Write out again, exactly, the lines below starting at the one with "by apply not_elem_of_nil in Hl" and ending at the one with "Proof. layout_holds_of demo_lanes. Qed.".

Top of Data provided

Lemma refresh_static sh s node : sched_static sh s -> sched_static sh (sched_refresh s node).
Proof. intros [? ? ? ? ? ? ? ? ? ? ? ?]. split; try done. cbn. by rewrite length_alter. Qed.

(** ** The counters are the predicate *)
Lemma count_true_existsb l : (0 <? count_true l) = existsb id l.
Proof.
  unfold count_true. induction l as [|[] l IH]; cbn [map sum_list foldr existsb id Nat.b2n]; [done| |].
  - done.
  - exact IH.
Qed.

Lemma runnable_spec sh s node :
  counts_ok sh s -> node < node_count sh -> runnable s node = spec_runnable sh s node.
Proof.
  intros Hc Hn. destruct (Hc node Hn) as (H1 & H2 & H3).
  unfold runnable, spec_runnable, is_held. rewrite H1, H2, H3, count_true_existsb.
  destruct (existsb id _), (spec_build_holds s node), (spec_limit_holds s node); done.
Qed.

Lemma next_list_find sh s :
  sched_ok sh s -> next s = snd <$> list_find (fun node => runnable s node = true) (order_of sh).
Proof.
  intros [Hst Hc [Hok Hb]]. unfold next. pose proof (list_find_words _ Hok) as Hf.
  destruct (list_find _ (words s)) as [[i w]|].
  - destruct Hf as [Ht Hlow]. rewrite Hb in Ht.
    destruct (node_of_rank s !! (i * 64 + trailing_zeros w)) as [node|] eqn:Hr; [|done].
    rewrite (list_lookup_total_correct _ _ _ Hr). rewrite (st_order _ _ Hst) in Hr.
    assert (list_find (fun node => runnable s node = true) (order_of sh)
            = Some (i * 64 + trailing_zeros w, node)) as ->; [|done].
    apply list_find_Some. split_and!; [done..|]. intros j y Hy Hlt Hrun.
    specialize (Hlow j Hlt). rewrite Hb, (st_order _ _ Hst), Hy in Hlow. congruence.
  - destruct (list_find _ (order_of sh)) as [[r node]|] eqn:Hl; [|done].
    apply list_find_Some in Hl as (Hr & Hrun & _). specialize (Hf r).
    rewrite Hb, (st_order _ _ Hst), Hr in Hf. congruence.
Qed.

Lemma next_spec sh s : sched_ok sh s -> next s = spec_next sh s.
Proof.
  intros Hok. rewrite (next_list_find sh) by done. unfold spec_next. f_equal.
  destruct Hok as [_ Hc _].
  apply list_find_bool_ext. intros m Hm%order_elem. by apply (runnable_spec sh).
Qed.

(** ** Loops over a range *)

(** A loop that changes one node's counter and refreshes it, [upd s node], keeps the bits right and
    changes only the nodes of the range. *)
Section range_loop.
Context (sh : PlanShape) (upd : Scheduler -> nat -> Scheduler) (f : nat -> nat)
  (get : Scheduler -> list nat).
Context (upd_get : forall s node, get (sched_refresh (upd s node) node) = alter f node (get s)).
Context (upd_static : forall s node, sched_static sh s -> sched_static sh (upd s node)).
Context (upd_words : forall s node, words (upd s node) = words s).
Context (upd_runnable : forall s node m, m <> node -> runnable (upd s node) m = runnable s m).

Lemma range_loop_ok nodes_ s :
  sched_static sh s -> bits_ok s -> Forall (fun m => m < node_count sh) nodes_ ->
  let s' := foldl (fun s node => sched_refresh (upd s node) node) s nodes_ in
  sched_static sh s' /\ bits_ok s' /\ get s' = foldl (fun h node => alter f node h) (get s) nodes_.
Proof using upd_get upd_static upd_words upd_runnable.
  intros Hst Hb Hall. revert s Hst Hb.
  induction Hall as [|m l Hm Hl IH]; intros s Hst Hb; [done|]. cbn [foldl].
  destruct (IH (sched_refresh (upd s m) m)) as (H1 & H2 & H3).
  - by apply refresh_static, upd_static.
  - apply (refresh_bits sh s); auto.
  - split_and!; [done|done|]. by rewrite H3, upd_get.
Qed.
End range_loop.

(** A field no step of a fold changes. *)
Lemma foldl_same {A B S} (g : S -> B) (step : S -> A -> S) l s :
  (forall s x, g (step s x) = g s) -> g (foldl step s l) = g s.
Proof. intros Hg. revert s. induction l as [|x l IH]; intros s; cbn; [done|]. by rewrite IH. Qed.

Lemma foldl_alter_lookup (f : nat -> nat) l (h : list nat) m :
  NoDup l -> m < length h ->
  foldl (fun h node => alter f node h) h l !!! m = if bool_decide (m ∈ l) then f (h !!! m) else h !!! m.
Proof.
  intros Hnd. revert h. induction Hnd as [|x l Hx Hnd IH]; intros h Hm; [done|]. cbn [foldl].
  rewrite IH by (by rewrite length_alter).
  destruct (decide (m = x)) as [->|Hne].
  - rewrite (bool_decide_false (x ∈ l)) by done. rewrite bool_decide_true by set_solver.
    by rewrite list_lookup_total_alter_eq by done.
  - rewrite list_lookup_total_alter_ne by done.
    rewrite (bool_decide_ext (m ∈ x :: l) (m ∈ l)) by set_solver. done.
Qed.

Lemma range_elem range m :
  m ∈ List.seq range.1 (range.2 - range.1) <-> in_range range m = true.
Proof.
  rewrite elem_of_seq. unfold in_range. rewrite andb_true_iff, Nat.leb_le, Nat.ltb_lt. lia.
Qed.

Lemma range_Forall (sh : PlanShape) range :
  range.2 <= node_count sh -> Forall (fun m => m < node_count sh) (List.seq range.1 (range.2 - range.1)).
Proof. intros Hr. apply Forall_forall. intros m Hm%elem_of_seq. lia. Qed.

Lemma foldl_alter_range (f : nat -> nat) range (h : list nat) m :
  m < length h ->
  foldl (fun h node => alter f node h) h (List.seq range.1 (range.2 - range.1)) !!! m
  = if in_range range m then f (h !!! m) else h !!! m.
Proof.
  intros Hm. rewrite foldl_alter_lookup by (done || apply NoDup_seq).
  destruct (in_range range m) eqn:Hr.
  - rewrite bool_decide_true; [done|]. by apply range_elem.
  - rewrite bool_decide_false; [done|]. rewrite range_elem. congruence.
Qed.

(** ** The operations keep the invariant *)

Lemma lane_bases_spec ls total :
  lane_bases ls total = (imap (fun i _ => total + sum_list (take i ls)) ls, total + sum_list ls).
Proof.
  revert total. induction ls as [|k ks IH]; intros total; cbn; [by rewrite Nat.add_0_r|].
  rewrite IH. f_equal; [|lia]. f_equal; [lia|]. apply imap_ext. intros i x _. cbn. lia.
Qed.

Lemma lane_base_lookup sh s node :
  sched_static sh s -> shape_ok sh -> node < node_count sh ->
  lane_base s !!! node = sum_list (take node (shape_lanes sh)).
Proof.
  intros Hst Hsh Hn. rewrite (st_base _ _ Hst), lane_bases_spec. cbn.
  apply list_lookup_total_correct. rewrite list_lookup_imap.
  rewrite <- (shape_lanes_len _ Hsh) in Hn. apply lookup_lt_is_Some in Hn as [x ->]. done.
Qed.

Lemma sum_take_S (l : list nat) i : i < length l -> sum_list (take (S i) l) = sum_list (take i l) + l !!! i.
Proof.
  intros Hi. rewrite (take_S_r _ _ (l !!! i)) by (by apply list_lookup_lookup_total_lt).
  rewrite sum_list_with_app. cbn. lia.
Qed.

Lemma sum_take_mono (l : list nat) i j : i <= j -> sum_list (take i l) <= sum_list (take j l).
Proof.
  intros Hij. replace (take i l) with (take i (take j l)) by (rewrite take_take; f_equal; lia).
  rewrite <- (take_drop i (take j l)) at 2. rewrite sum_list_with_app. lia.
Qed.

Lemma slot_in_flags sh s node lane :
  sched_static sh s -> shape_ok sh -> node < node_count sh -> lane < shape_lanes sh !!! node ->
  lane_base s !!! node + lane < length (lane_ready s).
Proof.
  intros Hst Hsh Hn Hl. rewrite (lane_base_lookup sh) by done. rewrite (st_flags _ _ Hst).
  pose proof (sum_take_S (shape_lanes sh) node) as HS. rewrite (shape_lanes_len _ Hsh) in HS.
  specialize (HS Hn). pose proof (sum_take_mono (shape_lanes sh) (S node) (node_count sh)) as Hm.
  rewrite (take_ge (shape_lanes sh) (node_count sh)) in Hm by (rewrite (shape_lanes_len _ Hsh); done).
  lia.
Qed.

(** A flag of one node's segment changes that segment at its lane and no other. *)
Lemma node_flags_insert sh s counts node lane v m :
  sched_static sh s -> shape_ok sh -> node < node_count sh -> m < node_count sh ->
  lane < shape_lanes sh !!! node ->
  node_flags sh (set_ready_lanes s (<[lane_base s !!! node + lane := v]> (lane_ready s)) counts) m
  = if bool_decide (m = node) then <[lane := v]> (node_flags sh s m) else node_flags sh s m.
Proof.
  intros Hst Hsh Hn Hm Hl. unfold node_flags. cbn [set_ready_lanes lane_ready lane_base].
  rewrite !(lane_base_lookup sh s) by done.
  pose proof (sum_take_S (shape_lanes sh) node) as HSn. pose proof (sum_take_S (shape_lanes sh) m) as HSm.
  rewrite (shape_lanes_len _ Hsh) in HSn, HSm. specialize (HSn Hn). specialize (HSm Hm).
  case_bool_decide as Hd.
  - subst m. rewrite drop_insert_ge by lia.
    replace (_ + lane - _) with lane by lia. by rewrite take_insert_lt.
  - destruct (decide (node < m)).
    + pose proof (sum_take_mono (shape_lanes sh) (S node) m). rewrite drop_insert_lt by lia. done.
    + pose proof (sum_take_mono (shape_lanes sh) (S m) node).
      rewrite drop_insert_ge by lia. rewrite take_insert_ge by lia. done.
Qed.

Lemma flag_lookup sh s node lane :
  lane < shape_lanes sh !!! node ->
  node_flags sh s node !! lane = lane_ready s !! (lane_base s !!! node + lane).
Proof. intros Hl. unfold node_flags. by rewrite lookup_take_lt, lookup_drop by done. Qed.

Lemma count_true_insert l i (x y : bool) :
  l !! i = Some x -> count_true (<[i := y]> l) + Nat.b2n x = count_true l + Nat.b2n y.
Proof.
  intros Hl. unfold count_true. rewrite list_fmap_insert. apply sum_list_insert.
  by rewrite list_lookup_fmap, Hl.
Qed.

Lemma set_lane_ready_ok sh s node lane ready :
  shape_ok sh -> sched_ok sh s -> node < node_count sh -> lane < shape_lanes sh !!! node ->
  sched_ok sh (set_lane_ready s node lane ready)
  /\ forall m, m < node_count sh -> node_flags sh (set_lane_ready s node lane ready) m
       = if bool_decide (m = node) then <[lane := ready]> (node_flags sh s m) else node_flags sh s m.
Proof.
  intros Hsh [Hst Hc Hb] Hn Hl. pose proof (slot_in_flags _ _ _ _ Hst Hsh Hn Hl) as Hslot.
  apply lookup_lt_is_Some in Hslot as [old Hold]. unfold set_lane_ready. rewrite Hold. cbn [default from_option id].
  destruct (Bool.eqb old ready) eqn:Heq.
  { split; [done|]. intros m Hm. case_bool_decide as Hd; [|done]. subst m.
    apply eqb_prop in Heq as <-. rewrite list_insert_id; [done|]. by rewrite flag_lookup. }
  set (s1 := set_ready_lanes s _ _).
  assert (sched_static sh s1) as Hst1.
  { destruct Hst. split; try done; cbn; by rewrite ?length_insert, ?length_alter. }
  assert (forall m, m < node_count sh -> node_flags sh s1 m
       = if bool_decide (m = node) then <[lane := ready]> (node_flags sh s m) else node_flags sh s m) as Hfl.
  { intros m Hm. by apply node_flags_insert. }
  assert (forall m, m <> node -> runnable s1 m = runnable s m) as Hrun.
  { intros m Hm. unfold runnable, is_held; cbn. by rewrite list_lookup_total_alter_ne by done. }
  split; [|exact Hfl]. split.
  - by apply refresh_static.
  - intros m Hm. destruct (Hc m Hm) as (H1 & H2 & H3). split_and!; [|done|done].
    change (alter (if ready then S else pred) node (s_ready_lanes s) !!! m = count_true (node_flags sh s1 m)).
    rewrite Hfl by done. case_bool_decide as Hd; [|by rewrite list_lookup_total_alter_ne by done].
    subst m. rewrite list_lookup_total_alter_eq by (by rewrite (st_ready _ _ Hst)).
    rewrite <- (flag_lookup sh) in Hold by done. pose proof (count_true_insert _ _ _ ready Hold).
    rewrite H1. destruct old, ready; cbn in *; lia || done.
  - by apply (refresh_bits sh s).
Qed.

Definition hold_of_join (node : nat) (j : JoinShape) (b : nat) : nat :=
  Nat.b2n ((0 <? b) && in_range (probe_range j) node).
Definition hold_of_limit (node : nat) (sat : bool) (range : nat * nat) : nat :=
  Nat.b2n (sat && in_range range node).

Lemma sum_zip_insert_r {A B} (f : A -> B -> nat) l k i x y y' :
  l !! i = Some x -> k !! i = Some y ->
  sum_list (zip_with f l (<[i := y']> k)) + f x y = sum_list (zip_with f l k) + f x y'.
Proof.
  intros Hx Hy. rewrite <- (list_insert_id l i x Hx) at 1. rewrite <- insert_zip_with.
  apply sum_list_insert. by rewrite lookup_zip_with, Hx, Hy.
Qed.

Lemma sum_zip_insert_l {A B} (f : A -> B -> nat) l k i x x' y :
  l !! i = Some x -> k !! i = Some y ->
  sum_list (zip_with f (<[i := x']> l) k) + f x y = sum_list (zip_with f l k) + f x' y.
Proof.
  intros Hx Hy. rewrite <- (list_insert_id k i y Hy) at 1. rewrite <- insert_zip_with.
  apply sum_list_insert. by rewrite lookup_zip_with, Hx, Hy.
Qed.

Bottom of Data provided
Top of Data provided

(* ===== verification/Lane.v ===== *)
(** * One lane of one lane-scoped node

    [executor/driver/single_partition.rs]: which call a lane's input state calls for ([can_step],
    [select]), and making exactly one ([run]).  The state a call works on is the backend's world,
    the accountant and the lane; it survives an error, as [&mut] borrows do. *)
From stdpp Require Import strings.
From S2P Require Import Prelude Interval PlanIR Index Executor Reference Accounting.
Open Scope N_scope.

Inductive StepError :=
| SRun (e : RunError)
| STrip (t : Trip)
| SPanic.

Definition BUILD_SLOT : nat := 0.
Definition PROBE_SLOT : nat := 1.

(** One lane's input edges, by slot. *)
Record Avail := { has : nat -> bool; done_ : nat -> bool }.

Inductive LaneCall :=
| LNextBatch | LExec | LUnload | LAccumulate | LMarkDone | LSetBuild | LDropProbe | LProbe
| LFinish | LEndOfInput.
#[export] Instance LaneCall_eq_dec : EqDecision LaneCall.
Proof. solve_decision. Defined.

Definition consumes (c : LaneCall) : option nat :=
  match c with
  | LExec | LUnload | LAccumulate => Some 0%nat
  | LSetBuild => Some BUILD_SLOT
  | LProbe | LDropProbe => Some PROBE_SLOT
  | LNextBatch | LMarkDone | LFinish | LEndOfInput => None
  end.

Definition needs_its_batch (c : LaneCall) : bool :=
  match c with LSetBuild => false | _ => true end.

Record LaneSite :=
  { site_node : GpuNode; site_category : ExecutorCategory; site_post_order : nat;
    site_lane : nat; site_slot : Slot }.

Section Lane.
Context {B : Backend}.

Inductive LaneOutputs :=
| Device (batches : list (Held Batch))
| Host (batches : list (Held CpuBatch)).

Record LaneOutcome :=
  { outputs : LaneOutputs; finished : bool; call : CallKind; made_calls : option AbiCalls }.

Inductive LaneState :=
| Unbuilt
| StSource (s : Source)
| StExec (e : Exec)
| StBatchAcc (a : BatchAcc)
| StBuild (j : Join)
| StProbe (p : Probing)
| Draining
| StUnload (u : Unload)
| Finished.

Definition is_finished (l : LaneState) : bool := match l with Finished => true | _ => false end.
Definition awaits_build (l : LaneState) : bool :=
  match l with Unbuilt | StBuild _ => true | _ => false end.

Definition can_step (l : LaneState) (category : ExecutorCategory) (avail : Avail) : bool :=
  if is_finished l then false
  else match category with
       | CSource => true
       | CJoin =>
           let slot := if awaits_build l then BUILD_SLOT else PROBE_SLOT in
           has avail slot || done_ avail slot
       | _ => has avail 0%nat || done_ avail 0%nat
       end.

Bottom of Data provided
Top of Data provided

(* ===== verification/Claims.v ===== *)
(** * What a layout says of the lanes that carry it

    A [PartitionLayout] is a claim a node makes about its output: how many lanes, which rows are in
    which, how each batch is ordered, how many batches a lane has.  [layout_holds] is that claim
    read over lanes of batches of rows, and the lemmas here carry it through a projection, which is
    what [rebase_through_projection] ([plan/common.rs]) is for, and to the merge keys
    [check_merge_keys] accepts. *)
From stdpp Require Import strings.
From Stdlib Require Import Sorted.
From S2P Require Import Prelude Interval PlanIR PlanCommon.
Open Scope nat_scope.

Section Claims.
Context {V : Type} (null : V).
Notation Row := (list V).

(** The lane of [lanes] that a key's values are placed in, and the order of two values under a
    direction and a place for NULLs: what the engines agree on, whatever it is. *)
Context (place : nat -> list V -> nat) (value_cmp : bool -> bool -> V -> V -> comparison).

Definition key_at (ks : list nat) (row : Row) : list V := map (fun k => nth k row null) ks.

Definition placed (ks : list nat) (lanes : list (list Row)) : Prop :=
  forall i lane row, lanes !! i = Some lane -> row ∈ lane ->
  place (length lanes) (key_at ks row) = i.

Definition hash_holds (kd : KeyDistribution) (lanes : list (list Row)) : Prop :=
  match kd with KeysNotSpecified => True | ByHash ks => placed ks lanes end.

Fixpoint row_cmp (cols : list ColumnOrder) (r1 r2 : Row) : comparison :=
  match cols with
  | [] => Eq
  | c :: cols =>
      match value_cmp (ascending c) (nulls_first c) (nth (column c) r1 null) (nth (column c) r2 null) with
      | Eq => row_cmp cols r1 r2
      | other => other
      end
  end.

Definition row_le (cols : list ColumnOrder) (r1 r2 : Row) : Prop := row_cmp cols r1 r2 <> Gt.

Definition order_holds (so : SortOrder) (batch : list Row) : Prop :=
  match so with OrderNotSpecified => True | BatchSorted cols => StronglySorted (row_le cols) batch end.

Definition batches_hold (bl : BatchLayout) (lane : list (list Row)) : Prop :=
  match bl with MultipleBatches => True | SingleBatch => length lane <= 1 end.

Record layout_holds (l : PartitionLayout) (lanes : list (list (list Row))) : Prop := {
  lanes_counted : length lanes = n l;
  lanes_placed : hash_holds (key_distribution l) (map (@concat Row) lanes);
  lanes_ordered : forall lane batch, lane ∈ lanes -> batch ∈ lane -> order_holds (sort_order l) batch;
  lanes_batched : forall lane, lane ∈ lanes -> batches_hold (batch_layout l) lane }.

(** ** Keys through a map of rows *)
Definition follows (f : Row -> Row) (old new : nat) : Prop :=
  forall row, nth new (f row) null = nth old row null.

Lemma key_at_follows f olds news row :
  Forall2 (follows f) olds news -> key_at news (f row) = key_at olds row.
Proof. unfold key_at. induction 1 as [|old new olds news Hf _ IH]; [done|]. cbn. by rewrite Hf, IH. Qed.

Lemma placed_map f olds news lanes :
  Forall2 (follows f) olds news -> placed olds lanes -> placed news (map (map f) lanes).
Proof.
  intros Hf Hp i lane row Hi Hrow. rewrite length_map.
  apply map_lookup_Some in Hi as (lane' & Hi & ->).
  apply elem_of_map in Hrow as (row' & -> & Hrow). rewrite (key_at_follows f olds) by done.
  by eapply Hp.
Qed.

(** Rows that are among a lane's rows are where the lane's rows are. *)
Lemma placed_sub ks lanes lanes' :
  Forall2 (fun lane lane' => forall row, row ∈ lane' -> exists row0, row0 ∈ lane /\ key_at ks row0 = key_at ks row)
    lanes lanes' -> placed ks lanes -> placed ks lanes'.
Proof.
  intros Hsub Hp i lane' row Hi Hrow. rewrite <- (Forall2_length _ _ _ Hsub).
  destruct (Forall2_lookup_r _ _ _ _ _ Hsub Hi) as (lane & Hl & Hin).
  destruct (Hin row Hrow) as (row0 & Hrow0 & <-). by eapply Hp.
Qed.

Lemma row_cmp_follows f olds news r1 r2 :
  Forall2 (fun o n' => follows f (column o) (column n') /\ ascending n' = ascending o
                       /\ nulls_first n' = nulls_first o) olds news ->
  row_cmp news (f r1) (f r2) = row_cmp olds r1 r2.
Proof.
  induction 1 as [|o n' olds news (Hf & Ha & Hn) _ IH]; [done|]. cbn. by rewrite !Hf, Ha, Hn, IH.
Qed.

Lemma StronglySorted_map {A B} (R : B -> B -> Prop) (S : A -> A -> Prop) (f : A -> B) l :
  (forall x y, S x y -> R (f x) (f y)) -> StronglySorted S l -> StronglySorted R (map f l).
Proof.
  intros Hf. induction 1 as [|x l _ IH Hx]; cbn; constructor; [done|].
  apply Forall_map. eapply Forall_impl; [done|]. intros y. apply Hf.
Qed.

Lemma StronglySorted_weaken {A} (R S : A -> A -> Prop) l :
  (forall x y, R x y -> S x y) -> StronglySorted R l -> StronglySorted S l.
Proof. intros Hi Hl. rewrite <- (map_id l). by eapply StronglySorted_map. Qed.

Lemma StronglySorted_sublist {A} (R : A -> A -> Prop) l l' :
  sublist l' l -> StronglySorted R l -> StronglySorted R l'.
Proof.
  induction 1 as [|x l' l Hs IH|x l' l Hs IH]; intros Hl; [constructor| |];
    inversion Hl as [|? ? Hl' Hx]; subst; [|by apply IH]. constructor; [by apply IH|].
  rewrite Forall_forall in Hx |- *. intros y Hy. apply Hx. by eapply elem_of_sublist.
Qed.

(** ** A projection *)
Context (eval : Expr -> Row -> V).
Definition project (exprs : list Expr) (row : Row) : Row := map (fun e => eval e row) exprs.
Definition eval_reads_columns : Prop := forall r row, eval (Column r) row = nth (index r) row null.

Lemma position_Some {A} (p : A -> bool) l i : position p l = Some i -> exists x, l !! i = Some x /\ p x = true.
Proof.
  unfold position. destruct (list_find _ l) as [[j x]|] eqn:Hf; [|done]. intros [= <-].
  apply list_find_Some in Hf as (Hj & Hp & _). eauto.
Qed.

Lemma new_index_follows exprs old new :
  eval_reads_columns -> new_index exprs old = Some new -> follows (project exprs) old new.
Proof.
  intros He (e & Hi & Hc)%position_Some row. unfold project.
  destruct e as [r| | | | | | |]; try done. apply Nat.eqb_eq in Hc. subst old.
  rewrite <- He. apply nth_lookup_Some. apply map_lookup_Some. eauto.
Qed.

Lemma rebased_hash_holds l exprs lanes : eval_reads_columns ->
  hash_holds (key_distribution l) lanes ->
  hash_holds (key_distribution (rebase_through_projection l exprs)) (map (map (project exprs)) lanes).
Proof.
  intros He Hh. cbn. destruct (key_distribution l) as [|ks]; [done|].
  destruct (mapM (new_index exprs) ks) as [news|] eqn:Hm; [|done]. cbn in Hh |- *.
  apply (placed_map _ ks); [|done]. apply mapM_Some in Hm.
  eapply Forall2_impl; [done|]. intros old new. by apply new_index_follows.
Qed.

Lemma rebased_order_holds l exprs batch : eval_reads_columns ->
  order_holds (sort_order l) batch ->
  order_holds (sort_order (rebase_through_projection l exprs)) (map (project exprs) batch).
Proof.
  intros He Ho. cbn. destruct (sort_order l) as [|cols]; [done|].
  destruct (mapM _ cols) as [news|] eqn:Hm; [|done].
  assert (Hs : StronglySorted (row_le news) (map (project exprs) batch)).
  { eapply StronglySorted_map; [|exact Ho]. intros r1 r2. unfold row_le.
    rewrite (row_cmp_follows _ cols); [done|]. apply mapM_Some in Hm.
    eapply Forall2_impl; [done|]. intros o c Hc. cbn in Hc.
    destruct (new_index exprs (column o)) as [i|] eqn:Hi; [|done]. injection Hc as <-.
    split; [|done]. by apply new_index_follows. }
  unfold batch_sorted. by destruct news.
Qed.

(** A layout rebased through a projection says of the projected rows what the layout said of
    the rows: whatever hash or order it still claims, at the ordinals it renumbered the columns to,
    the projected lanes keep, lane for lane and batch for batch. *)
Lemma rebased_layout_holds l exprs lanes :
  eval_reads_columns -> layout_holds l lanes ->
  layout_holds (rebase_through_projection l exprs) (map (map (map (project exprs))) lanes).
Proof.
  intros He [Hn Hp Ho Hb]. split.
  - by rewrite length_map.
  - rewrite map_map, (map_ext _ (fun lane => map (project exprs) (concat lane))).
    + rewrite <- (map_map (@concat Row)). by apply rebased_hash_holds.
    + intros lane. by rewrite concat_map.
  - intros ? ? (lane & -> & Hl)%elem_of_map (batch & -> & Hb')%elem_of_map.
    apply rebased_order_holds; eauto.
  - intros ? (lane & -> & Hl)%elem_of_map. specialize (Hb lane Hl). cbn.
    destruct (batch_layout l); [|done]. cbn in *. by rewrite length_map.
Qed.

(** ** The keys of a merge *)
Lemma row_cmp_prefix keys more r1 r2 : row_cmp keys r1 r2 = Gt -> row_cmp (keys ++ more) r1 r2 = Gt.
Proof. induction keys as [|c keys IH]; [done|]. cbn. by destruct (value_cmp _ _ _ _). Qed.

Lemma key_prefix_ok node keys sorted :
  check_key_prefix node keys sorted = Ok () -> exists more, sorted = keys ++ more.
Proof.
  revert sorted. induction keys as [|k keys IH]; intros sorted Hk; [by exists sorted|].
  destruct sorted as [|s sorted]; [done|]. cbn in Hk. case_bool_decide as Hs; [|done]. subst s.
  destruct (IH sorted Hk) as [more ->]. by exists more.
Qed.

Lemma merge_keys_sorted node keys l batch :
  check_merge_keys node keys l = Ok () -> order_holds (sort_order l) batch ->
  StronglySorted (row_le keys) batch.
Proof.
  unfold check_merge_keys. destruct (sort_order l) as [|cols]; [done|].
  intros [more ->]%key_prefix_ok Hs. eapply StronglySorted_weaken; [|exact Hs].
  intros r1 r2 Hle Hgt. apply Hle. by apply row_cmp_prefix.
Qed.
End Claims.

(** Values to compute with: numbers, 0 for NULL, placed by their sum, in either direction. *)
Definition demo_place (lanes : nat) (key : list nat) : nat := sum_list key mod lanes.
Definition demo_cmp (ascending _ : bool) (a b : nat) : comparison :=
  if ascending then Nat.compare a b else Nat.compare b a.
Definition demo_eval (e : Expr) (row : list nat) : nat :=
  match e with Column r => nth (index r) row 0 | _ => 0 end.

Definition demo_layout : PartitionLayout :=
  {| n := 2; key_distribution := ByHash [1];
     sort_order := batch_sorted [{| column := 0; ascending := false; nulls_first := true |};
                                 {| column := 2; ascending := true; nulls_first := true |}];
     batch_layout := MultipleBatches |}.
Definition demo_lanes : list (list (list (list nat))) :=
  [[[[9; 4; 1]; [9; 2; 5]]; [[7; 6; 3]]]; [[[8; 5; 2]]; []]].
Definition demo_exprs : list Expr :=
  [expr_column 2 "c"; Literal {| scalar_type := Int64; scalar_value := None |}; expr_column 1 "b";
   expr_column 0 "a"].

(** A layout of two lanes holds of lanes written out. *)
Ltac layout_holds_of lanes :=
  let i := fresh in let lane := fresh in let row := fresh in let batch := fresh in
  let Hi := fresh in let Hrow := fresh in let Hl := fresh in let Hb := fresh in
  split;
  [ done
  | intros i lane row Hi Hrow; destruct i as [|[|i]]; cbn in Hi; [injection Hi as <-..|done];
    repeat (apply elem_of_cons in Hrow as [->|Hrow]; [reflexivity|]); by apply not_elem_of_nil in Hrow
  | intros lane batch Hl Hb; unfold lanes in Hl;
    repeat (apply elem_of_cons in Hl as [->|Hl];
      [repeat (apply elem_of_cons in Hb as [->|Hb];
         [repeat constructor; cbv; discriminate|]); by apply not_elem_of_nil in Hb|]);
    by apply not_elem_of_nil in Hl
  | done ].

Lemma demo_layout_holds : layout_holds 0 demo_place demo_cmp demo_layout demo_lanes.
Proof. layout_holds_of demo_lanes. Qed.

Bottom of Data provided

_Written reply_.
    by apply not_elem_of_nil in Hl
  | done ].

Lemma demo_layout_holds : layout_holds 0 demo_place demo_cmp demo_layout demo_lanes.
Proof. layout_holds_of demo_lanes. Qed.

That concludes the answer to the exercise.